- _TASK STATEMENT_
Search the data below for the word "home" and report how many lines contain it, with no added words.

- _WORKING DATA_
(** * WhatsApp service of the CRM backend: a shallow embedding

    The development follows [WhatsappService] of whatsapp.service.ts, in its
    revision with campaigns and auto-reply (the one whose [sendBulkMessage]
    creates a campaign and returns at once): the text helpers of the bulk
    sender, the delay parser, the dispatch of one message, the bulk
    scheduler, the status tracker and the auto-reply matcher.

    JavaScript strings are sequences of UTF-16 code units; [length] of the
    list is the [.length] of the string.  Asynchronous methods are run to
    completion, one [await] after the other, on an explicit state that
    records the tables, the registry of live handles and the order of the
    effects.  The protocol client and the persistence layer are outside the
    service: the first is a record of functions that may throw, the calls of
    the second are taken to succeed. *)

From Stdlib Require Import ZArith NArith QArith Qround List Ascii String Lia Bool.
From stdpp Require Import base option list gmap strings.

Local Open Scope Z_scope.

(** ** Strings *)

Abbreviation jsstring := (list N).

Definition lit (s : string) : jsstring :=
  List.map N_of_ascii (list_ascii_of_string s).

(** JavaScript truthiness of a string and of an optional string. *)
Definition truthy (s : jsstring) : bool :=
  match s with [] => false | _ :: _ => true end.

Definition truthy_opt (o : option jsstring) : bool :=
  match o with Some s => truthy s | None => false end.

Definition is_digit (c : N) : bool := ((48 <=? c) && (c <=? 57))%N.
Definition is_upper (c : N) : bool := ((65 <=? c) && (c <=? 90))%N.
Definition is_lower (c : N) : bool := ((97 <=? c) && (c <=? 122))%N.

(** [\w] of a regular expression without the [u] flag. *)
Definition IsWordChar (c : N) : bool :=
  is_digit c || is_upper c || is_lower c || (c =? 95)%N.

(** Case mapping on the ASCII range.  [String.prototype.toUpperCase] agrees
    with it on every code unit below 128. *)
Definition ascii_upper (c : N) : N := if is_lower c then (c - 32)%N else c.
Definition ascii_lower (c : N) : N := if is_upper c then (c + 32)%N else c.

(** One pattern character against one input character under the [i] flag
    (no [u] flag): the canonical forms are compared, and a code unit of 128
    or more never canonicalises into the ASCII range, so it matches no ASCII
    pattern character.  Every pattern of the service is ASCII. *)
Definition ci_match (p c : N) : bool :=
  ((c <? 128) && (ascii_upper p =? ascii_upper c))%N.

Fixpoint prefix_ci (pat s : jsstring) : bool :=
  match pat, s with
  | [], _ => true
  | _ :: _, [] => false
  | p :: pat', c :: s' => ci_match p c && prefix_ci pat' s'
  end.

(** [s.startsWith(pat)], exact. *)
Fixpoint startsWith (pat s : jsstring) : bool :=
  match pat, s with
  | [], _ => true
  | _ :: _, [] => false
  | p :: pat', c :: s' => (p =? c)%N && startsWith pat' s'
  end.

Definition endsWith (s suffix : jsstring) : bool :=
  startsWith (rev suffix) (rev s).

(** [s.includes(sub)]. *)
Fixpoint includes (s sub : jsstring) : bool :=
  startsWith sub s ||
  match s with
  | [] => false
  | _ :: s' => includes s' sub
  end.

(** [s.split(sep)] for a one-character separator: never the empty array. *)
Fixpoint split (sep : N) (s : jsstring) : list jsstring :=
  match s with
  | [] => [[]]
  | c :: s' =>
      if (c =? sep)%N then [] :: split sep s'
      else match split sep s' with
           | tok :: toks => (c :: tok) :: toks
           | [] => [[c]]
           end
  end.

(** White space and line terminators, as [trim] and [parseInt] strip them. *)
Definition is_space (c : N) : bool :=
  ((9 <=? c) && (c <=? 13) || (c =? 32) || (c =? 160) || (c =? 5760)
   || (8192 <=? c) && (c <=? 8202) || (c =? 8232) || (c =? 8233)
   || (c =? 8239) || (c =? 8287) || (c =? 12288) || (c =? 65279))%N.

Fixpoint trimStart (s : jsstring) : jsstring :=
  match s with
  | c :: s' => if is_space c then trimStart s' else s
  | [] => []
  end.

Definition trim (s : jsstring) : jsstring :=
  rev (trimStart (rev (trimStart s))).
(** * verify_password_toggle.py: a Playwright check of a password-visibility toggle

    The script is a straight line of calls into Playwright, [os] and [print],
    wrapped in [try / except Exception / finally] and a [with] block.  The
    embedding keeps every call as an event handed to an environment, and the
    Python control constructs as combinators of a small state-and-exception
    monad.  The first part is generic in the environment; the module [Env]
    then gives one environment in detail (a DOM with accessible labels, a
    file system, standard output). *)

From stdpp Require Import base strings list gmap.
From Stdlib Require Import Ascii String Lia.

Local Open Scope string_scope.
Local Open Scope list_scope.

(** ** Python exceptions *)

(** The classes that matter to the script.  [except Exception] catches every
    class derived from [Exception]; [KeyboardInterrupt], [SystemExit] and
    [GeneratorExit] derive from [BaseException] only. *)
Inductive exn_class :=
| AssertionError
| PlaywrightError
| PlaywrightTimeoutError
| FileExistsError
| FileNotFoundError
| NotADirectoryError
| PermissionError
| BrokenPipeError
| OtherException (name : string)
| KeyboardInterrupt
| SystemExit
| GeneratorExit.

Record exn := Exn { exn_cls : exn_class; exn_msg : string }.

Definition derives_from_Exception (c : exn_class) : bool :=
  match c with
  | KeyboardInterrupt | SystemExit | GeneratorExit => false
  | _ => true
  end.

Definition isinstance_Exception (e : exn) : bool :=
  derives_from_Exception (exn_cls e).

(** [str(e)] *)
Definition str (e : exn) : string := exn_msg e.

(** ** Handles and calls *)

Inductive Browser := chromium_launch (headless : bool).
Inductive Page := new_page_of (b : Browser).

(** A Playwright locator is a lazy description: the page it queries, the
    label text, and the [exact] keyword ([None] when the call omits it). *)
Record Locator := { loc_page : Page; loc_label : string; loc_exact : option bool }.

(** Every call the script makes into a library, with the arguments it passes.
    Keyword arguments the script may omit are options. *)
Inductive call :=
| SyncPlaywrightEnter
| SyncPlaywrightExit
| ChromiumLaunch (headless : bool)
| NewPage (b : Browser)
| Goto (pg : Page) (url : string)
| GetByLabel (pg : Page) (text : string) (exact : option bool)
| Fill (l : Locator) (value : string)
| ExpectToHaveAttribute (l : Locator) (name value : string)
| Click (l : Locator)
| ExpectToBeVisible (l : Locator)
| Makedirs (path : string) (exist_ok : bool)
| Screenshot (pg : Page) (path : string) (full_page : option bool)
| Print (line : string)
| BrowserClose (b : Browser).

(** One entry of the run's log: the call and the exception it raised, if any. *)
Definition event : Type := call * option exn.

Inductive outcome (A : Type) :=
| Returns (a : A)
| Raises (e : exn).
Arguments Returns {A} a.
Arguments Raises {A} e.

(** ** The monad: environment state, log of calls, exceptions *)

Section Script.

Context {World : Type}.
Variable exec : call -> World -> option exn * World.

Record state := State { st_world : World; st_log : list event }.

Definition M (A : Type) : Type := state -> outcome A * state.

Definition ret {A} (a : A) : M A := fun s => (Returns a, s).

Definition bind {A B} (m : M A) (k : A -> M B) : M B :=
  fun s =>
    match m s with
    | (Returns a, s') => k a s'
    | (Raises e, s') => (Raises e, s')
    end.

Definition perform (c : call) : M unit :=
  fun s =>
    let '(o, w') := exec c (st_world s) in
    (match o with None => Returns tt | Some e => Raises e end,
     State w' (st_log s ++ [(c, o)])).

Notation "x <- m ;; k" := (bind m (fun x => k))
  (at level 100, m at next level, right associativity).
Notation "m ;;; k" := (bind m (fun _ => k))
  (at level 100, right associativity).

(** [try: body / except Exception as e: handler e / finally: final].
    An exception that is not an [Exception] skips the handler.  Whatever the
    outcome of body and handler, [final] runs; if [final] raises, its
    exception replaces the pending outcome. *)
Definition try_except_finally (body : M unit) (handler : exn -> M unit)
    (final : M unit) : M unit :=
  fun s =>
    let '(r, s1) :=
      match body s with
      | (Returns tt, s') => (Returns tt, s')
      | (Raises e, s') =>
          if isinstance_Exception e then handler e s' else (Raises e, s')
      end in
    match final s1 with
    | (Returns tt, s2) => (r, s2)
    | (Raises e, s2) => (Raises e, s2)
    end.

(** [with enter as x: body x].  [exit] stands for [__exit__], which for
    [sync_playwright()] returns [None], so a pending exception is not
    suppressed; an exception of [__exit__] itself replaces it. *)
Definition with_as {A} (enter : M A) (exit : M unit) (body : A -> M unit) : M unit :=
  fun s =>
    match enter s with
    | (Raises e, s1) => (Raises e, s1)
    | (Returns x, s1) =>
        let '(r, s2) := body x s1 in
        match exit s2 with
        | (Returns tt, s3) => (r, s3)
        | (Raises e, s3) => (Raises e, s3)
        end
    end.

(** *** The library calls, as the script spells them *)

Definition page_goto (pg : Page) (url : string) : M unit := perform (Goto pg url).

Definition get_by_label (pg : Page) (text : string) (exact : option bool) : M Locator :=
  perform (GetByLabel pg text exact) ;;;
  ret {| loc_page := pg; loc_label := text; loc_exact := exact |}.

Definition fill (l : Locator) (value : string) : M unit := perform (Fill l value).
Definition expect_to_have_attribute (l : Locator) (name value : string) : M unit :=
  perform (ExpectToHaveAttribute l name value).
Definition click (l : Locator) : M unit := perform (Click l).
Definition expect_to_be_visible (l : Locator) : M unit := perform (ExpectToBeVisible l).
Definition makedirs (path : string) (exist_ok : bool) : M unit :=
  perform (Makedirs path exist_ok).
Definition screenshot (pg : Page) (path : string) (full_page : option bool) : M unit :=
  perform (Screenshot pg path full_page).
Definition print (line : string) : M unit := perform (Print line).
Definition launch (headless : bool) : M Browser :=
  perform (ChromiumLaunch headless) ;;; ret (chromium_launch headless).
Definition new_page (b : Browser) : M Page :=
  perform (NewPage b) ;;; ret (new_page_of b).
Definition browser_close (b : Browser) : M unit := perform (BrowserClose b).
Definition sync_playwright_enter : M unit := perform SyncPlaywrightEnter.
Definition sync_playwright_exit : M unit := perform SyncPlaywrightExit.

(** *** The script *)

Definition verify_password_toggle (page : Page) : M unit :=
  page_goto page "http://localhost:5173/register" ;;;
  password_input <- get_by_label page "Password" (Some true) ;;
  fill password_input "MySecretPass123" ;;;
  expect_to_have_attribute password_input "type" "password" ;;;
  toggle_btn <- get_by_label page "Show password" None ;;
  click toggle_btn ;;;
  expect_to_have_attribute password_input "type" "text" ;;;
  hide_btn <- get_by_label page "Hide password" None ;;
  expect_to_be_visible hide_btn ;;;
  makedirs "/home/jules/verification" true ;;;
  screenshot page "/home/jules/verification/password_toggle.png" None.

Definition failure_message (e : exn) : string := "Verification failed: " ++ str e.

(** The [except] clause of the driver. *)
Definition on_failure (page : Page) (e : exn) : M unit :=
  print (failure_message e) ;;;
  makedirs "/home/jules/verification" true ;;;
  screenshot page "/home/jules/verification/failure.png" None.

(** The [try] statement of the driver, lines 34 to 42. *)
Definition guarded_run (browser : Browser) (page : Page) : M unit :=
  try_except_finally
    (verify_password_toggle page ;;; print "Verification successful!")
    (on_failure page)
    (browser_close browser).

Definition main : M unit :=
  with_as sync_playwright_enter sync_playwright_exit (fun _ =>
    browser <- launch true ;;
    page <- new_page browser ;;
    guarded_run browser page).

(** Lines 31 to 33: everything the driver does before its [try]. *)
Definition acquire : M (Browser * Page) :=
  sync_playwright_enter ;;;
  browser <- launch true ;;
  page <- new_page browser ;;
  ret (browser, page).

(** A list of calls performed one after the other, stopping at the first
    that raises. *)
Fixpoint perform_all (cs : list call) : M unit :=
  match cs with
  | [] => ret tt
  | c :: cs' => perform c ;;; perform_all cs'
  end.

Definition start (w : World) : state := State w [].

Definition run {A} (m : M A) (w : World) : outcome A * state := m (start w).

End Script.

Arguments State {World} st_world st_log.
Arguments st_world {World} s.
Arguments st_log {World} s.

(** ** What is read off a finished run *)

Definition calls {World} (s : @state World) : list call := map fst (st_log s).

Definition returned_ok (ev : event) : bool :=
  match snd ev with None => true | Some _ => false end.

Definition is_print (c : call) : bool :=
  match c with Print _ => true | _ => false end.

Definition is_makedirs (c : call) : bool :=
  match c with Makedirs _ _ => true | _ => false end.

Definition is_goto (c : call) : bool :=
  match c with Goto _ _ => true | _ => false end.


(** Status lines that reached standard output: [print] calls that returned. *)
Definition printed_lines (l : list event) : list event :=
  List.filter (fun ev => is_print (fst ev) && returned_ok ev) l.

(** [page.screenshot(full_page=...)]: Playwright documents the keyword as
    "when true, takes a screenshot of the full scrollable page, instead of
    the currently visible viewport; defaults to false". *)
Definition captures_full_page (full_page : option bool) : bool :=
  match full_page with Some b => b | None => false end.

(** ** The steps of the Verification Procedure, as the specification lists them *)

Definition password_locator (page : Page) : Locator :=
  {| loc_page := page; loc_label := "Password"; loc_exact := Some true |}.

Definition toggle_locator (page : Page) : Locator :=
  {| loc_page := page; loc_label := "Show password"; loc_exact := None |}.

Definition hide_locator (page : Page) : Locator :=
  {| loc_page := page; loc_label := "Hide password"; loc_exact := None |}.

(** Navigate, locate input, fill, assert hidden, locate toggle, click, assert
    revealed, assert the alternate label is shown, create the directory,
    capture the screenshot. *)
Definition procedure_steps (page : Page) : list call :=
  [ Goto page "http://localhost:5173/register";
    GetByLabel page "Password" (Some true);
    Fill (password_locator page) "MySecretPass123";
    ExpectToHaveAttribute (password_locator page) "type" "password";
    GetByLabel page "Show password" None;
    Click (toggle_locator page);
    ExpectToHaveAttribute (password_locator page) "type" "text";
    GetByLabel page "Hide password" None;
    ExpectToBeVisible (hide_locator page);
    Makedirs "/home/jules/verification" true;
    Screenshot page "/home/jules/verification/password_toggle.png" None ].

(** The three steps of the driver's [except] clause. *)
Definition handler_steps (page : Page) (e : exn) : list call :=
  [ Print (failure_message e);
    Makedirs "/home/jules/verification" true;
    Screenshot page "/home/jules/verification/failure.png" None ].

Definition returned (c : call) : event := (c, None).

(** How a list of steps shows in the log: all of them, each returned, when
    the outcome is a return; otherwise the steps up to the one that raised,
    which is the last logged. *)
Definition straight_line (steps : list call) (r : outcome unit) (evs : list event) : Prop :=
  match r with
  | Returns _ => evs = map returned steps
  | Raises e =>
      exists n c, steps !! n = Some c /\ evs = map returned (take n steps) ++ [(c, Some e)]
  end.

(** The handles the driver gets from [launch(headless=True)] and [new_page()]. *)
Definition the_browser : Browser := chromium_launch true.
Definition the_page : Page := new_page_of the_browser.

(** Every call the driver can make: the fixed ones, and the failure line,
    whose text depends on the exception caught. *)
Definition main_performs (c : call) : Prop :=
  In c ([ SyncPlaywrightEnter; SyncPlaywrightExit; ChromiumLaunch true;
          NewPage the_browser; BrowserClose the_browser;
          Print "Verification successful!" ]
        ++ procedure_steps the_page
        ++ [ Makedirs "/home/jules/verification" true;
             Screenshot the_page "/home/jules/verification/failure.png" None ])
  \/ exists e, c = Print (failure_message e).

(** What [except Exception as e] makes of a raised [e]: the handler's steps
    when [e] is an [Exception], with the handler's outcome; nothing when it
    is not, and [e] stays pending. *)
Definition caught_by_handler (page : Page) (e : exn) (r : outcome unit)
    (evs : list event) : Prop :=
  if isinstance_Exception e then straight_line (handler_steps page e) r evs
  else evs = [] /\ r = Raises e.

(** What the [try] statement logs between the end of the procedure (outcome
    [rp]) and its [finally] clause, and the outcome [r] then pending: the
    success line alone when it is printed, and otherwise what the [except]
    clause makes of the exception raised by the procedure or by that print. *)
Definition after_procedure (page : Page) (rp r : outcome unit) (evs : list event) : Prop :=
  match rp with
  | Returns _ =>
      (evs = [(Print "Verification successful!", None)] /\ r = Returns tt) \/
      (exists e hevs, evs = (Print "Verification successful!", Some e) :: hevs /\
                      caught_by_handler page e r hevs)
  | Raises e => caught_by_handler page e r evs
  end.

- _REPLY TO THE TASK_
10